→ PROBLEM STATEMENT
Can the data below be echoed back word for word?
------------------------------------------------------------------------
Record forked (nr pidfd : Z) (io : bool) (t : task) (s' : fkstate) : Prop := {
  fk_fields : fresh_fields t;
  fk_pid : t_pid t = nr /\ 0 < nr;
  fk_group : (t_tgid t, t_group_leader t) = if has fl CLONE_THREAD then (t_tgid cur, t_group_leader cur) else (nr, p);
  fk_parent : (t_real_parent t, t_parent_exec_id t) =
    if has fl (CLONE_PARENT .| CLONE_THREAD) then (t_real_parent cur, t_parent_exec_id cur) else (curid, t_self_exec_id cur);
  fk_exit : if has fl CLONE_THREAD then t_exit_signal t = -1 else 0 <= t_exit_signal t;
  fk_pdeath : t_pdeath_signal t = 0 /\ t_seccomp t = t_seccomp cur;
  fk_files : files_child (t_files t);
  fk_fs : fs_child (t_fs t);
  fk_sighand : sighand_child (t_sighand t);
  fk_mm : exists k, mm_child (t_mm t) k /\ (multiprocess fl = false -> kmm s' = k) /\ mheld (kmm s') = mheld k /\
    (forall m x, mms k !! m = Some x -> exists x', mms (kmm s') !! m = Some x' /\ core x' = core x);
  fk_signal : if has fl CLONE_THREAD then t_signal t = t_signal cur /\ signals s' = alter (join_group p) (t_signal cur) (signals s0)
    else signals s0 !! t_signal t = None /\
         exists sub, signals s' = <[t_signal t := lead_group nr csig sub (new_group p csig)]> (signals s0);
  fk_tasks : tasks s' = <[p := t]> ((if has fl CLONE_THREAD then id else alter (add_child p) (t_real_parent t))
    (alter clear_nproc_exceeded curid (tasks s0)));
  fk_counts : (nr_threads s', total_forks s', process_counts s') =
    (nr_threads s0 + 1, u64 (total_forks s0 + 1), process_counts s0 + Z.b2z (negb (has fl CLONE_THREAD)));
  fk_installed : installed s' = if has fl CLONE_PIDFD then <[pidfd := nr]> (installed s0) else installed s0;
  fk_ext : forall r, ext s' r = ext s0 r + bill (task_share pidfd nr io t) r;
}.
------------------------------------------------------------------------
→ RESPONSE
Record forked (nr pidfd : Z) (io : bool) (t : task) (s' : fkstate) : Prop := {
  fk_fields : fresh_fields t;
  fk_pid : t_pid t = nr /\ 0 < nr;
  fk_group : (t_tgid t, t_group_leader t) = if has fl CLONE_THREAD then (t_tgid cur, t_group_leader cur) else (nr, p);
  fk_parent : (t_real_parent t, t_parent_exec_id t) =
    if has fl (CLONE_PARENT .| CLONE_THREAD) then (t_real_parent cur, t_parent_exec_id cur) else (curid, t_self_exec_id cur);
  fk_exit : if has fl CLONE_THREAD then t_exit_signal t = -1 else 0 <= t_exit_signal t;
  fk_pdeath : t_pdeath_signal t = 0 /\ t_seccomp t = t_seccomp cur;
  fk_files : files_child (t_files t);
  fk_fs : fs_child (t_fs t);
  fk_sighand : sighand_child (t_sighand t);
  fk_mm : exists k, mm_child (t_mm t) k /\ (multiprocess fl = false -> kmm s' = k) /\ mheld (kmm s') = mheld k /\
    (forall m x, mms k !! m = Some x -> exists x', mms (kmm s') !! m = Some x' /\ core x' = core x);
  fk_signal : if has fl CLONE_THREAD then t_signal t = t_signal cur /\ signals s' = alter (join_group p) (t_signal cur) (signals s0)
    else signals s0 !! t_signal t = None /\
         exists sub, signals s' = <[t_signal t := lead_group nr csig sub (new_group p csig)]> (signals s0);
  fk_tasks : tasks s' = <[p := t]> ((if has fl CLONE_THREAD then id else alter (add_child p) (t_real_parent t))
    (alter clear_nproc_exceeded curid (tasks s0)));
  fk_counts : (nr_threads s', total_forks s', process_counts s') =
    (nr_threads s0 + 1, u64 (total_forks s0 + 1), process_counts s0 + Z.b2z (negb (has fl CLONE_THREAD)));
  fk_installed : installed s' = if has fl CLONE_PIDFD then <[pidfd := nr]> (installed s0) else installed s0;
  fk_ext : forall r, ext s' r = ext s0 r + bill (task_share pidfd nr io t) r;
}.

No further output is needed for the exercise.